WHAT THE TASK REQUIRES
From the entries below, output the line with "order; ports in" and each following line up to and including the line with "Definition HEV_SOCKS5_RES_REP_SUCC : Z := 0.", exactly as written.

MATERIAL FOR THIS TASK
BEGIN

(* ===== verification/Socks5.v ===== *)
(** * Socks5: addresses, timeouts and sockets of src/core/src/hev-socks5-misc.c,
    src/core/src/hev-socks5.c and src/core/src/hev-socks5-proto.h

    A [HevSocks5Addr] is the bytes of the packed C structure. A port of a
    [sockaddr6] is the 16-bit integer that the code holds, which is in network
    order; ports in memory are the two bytes of that integer in host order. *)
From S2P Require Import Prelude Bytes TaskIO.

(** ** The protocol's constants *)

Definition HEV_SOCKS5_VERSION_5 : Z := 5.
Definition HEV_SOCKS5_AUTH_METHOD_NONE : Z := 0.
Definition HEV_SOCKS5_AUTH_METHOD_USER : Z := 2.
Definition HEV_SOCKS5_AUTH_METHOD_DENY : Z := 255.
Definition HEV_SOCKS5_AUTH_VERSION_1 : Z := 1.
Definition HEV_SOCKS5_REQ_CMD_CONNECT : Z := 1.
Definition HEV_SOCKS5_REQ_CMD_UDP_ASC : Z := 3.
Definition HEV_SOCKS5_REQ_CMD_FWD_UDP : Z := 5.
Definition HEV_SOCKS5_RES_REP_SUCC : Z := 0.
Definition HEV_SOCKS5_RES_REP_FAIL : Z := 1.
Definition HEV_SOCKS5_RES_REP_HOST : Z := 4.
Definition HEV_SOCKS5_RES_REP_IMPL : Z := 7.
Definition HEV_SOCKS5_RES_REP_ADDR : Z := 8.
Definition HEV_SOCKS5_ADDR_TYPE_IPV4 : Z := 1.
Definition HEV_SOCKS5_ADDR_TYPE_IPV6 : Z := 4.
Definition HEV_SOCKS5_ADDR_TYPE_NAME : Z := 3.

Definition AF_UNSPEC : Z := 0.
Definition AF_INET : Z := 2.
Definition AF_INET6 : Z := 10.
Definition HEV_SOCKS5_ADDR_FAMILY_IPV4 : Z := AF_INET.
Definition HEV_SOCKS5_ADDR_FAMILY_IPV6 : Z := AF_INET6.
Definition HEV_SOCKS5_ADDR_FAMILY_UNSPEC : Z := AF_UNSPEC.

Inductive HevSocks5Type :=
| HEV_SOCKS5_TYPE_NONE | HEV_SOCKS5_TYPE_TCP | HEV_SOCKS5_TYPE_UDP_IN_TCP | HEV_SOCKS5_TYPE_UDP_IN_UDP.

#[export] Instance HevSocks5Type_eq_dec : EqDecision HevSocks5Type.
Proof. solve_decision. Defined.

(** ** Addresses *)

(** The two bytes of a 16-bit integer in memory, and back. *)
Definition le16 (v : Z) : bytes := [u8 v; u8 (Z.shiftr v 8)].
Definition get_le16 (p : bytes) : option Z :=
  match p with a :: b :: _ => Some (a + 256 * b) | _ => None end.

Definition sizeof_HevSocks5Addr : Z := 260.

(** A structure on the stack. What it held before does not matter: no function reads a
    byte of it that it did not write. *)
Definition addr_undef : bytes := replicate (Z.to_nat sizeof_HevSocks5Addr) 0.

Definition hev_socks5_addr_len (addr : bytes) : option Z :=
  match zget addr 0 with
  | None => None
  | Some atype =>
      if atype =? HEV_SOCKS5_ADDR_TYPE_IPV4 then Some 7
      else if atype =? HEV_SOCKS5_ADDR_TYPE_IPV6 then Some 19
      else if atype =? HEV_SOCKS5_ADDR_TYPE_NAME then (λ len, 4 + len) <$> zget addr 1
      else Some (-1)
  end.

(** [strncpy] of at most 256 bytes pads with zeros; the length is what [strlen] finds
    in the field, which reads beyond it when a name fills it. *)
Definition strncpy (name : bytes) (n : Z) : bytes :=
  let name := take (Z.to_nat n) name in name ++ replicate (Z.to_nat n - length name) 0.

Definition hev_socks5_addr_from_name (addr name : bytes) (_port : Z) : option (Z * bytes) :=
  let port := u16 _port in
  let addr := overwrite addr 0 [HEV_SOCKS5_ADDR_TYPE_NAME] in
  let addr := overwrite addr 2 (strncpy name 256) in
  match cstr (strncpy name 256) with
  | None => None
  | Some s =>
      let len := u8 (zlen s) in
      let addr := overwrite addr 1 [len] in
      Some (4 + len, overwrite addr (2 + len) (le16 port))
  end.

Definition hev_socks5_addr_from_ipv4 (addr ipv4 : bytes) (port : Z) : Z * bytes :=
  let addr := overwrite addr 0 [HEV_SOCKS5_ADDR_TYPE_IPV4] in
  let addr := overwrite addr 1 (take 4 ipv4) in
  (7, overwrite addr 5 (le16 (u16 port))).

Definition hev_socks5_addr_from_ipv6 (addr ipv6 : bytes) (port : Z) : Z * bytes :=
  let addr := overwrite addr 0 [HEV_SOCKS5_ADDR_TYPE_IPV6] in
  let addr := overwrite addr 1 (take 16 ipv6) in
  (19, overwrite addr 17 (le16 (u16 port))).

Definition v4mapped_prefix : bytes := [0; 0; 0; 0; 0; 0; 0; 0; 0; 0; 255; 255].
Definition IN6_IS_ADDR_V4MAPPED (a : bytes) : bool := bool_decide (take 12 a = v4mapped_prefix).

Definition hev_socks5_addr_from_sockaddr6 (addr : bytes) (saddr : sockaddr6) : Z * bytes :=
  if IN6_IS_ADDR_V4MAPPED (sin6_addr saddr) then
    let addr := overwrite addr 0 [HEV_SOCKS5_ADDR_TYPE_IPV4] in
    let addr := overwrite addr 5 (le16 (sin6_port saddr)) in
    (7, overwrite addr 1 (slice (sin6_addr saddr) 12 4))
  else
    let addr := overwrite addr 0 [HEV_SOCKS5_ADDR_TYPE_IPV6] in
    let addr := overwrite addr 17 (le16 (sin6_port saddr)) in
    (19, overwrite addr 1 (take 16 (sin6_addr saddr))).

Definition hev_socks5_ipv4_into_sockaddr6 (addr : bytes) (saddr : sockaddr6) : option sockaddr6 :=
  port ← get_le16 (slice addr 5 2);
  let a := overwrite (sin6_addr saddr) 0 (replicate 10 0) in
  let a := overwrite a 10 [255] in
  let a := overwrite a 11 [255] in
  Some (Sockaddr6 AF_INET6 port (overwrite a 12 (slice addr 1 4))).

Definition hev_socks5_ipv6_into_sockaddr6 (addr : bytes) (saddr : sockaddr6) : option sockaddr6 :=
  port ← get_le16 (slice addr 17 2);
  Some (Sockaddr6 AF_INET6 port (overwrite (sin6_addr saddr) 0 (slice addr 1 16))).

(** ** Names

    The C library's address parser and the resolver are parameters: [inet_pton]
    for a family, and the first result of [getaddrinfo] for a name and the family
    asked for, with the family and the bytes of the address. *)
Class Resolver := {
  inet_pton : Z → bytes → option bytes;
  getaddrinfo : bytes → Z → option (Z * bytes)
}.

Section Names.
Context `{Resolver}.

Definition hev_socks5_name_resolve_ipv4 (name : bytes) (saddr : sockaddr6) : Z * sockaddr6 :=
  let a := overwrite (sin6_addr saddr) 0 (replicate 10 0) in
  match inet_pton AF_INET name with
  | None => (-1, Sockaddr6 (sin6_family saddr) (sin6_port saddr) a)
  | Some ip =>
      let a := overwrite a 12 ip in
      let a := overwrite a 10 [255] in
      let a := overwrite a 11 [255] in
      (0, Sockaddr6 (sin6_family saddr) (sin6_port saddr) a)
  end.

Definition hev_socks5_name_resolve_ipv6 (name : bytes) (saddr : sockaddr6) : Z * sockaddr6 :=
  match inet_pton AF_INET6 name with
  | None => (-1, saddr)
  | Some ip => (0, Sockaddr6 (sin6_family saddr) (sin6_port saddr) (overwrite (sin6_addr saddr) 0 ip))
  end.

Definition hev_socks5_name_resolve_name (name : bytes) (saddr : sockaddr6) (family : Z) :
    Z * sockaddr6 * Z :=
  match getaddrinfo name family with
  | None => (-1, saddr, family)
  | Some (fam, ip) =>
      if fam =? AF_INET then
        let a := overwrite (sin6_addr saddr) 0 (replicate 10 0) in
        let a := overwrite a 10 [255] in
        let a := overwrite a 11 [255] in
        (0, Sockaddr6 (sin6_family saddr) (sin6_port saddr) (overwrite a 12 (take 4 ip)),
         HEV_SOCKS5_ADDR_FAMILY_IPV4)
      else if fam =? AF_INET6 then
        (0, Sockaddr6 (sin6_family saddr) (sin6_port saddr) (overwrite (sin6_addr saddr) 0 (take 16 ip)),
         HEV_SOCKS5_ADDR_FAMILY_IPV6)
      else (-1, saddr, family)
  end.

Definition hev_socks5_name_into_sockaddr6 (name : bytes) (port : Z) (saddr : sockaddr6) (family : Z) :
    Z * sockaddr6 * Z :=
  let saddr := Sockaddr6 AF_INET6 (htons port) (sin6_addr saddr) in
  let '(res, saddr) := hev_socks5_name_resolve_ipv4 name saddr in
  if res =? 0 then (0, saddr, HEV_SOCKS5_ADDR_FAMILY_IPV4) else
  let '(res, saddr) := hev_socks5_name_resolve_ipv6 name saddr in
  if res =? 0 then (0, saddr, HEV_SOCKS5_ADDR_FAMILY_IPV6) else
  hev_socks5_name_resolve_name name saddr family.

(** A read outside of the structure has no result. *)
Definition hev_socks5_addr_into_sockaddr6 (addr : bytes) (saddr : sockaddr6) (family : Z) :
    option (Z * sockaddr6 * Z) :=
  atype ← zget addr 0;
  if atype =? HEV_SOCKS5_ADDR_TYPE_IPV4 then
    saddr ← hev_socks5_ipv4_into_sockaddr6 addr saddr;
    Some (0, saddr, HEV_SOCKS5_ADDR_FAMILY_IPV4)
  else if atype =? HEV_SOCKS5_ADDR_TYPE_IPV6 then
    saddr ← hev_socks5_ipv6_into_sockaddr6 addr saddr;
    Some (0, saddr, HEV_SOCKS5_ADDR_FAMILY_IPV6)
  else if atype =? HEV_SOCKS5_ADDR_TYPE_NAME then
    len ← zget addr 1;
    name ← cstr (slice addr 2 len ++ [0]);
    port ← get_le16 (slice addr (2 + len) 2);
    Some (hev_socks5_name_into_sockaddr6 name (ntohs port) saddr family)
  else Some (-1, saddr, family).
End Names.

(** ** The base object *)

Record HevSocks5 := Socks5 {
  fd : Z; timeout : Z; type : HevSocks5Type; udp_associated : bool; addr_family : Z
}.

(** An object that starts with a [HevSocks5]. *)
Class IsSocks5 (O : Type) := {
  base : O → HevSocks5;
  set_base : HevSocks5 → O → O;
  base_set : ∀ b o, base (set_base b o) = b;
  set_set : ∀ b b' o, set_base b (set_base b' o) = set_base b o;
  set_get : ∀ o, set_base (base o) o = o
}.

#[export] Program Instance HevSocks5_IsSocks5 : IsSocks5 HevSocks5 :=
  {| base o := o; set_base b _ := b |}.
Solve All Obligations with done.

Definition set_fd v b := Socks5 v (timeout b) (type b) (udp_associated b) (addr_family b).
Definition set_tmo v b := Socks5 (fd b) v (type b) (udp_associated b) (addr_family b).
Definition set_type v b := Socks5 (fd b) (timeout b) v (udp_associated b) (addr_family b).
Definition set_associated v b := Socks5 (fd b) (timeout b) (type b) v (addr_family b).
Definition set_family v b := Socks5 (fd b) (timeout b) (type b) (udp_associated b) v.

(** The construction of the base object leaves [udp_associated] as the zeroed
    memory has it. *)
Definition hev_socks5_construct (self : HevSocks5) (type : HevSocks5Type) : HevSocks5 :=
  Socks5 (-1) (-1) type (udp_associated self) HEV_SOCKS5_ADDR_FAMILY_UNSPEC.

Definition socks5_zero : HevSocks5 := Socks5 0 0 HEV_SOCKS5_TYPE_NONE false 0.

Section Socks5.
Context {O : Type} `{IsSocks5 O}.

Definition get_base : M (st O) HevSocks5 := gets (λ s, base (self s)).
Definition upd_base (f : HevSocks5 → HevSocks5) : M (st O) unit :=
  modify (λ s, St (set_base (f (base (self s))) (self s)) (io s)).

Definition hev_socks5_get_timeout : M (st O) Z := b ← get_base; mret (timeout b).

(** A timeout of 0 stays. *)
Definition hev_socks5_set_timeout (v : Z) : M (st O) unit :=
  b ← get_base; when (truthy (timeout b)) (upd_base (set_tmo v)).

Definition hev_socks5_get_addr_family : M (st O) Z := b ← get_base; mret (addr_family b).
Definition hev_socks5_set_addr_family (v : Z) : M (st O) unit := upd_base (set_family v).

Definition hev_socks5_bind (sock : Z) (dest : sockaddr6) : M (st O) Z := mret 0.

Definition hev_socks5_task_io_yielder (type : HevTaskYieldType) : M (st O) Z :=
  match type with
  | HEV_TASK_YIELD => hev_task_yield HEV_TASK_YIELD;; mret 0
  | HEV_TASK_WAITIO =>
      b ← get_base;
      if timeout b <? 0 then hev_task_yield HEV_TASK_WAITIO;; mret 0
      else
        t ← hev_task_sleep (timeout b);
        if t <=? 0 then mret (-1) else mret 0
  end.

Definition get_config : M (st O) globals := gets (λ s, config (io s)).

Definition hev_socks5_get_connect_timeout : M (st O) Z := c ← get_config; mret (connect_timeout c).
Definition hev_socks5_get_tcp_timeout : M (st O) Z := c ← get_config; mret (tcp_timeout c).
Definition hev_socks5_get_udp_timeout : M (st O) Z := c ← get_config; mret (udp_timeout c).
Definition hev_socks5_get_udp_copy_buffer_nums : M (st O) Z := c ← get_config; mret (udp_copy_buffer_nums c).

Inductive sock_type := SOCK_STREAM | SOCK_DGRAM.

Definition hev_socks5_socket (type : sock_type) : M (st O) Z :=
  fd ← socket;
  if fd <? 0 then mret (-1) else
  res ← setsockopt fd;
  if res <? 0 then close fd;; mret (-1) else
  res ← hev_task_add_fd fd;
  (if res <? 0 then hev_task_mod_fd fd;; mret tt else mret tt);;
  match type with
  | SOCK_DGRAM => setsockopt fd;; mret fd
  | SOCK_STREAM => mret fd
  end.

(** What every failure after [hev_socks5_socket] does with the new descriptor,
    and the destructors with theirs. *)
Definition drop_fd (fd : Z) : M (st O) unit := hev_task_del_fd fd;; close fd.

Definition hev_socks5_destruct : M (st O) unit :=
  b ← get_base;
  if 0 <=? fd b then drop_fd (fd b) else mret tt.
End Socks5.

END

RESPONSE FOR THIS EXERCISE
    order; ports in memory are the two bytes of that integer in host order. *)
From S2P Require Import Prelude Bytes TaskIO.

(** ** The protocol's constants *)

Definition HEV_SOCKS5_VERSION_5 : Z := 5.
Definition HEV_SOCKS5_AUTH_METHOD_NONE : Z := 0.
Definition HEV_SOCKS5_AUTH_METHOD_USER : Z := 2.
Definition HEV_SOCKS5_AUTH_METHOD_DENY : Z := 255.
Definition HEV_SOCKS5_AUTH_VERSION_1 : Z := 1.
Definition HEV_SOCKS5_REQ_CMD_CONNECT : Z := 1.
Definition HEV_SOCKS5_REQ_CMD_UDP_ASC : Z := 3.
Definition HEV_SOCKS5_REQ_CMD_FWD_UDP : Z := 5.
Definition HEV_SOCKS5_RES_REP_SUCC : Z := 0.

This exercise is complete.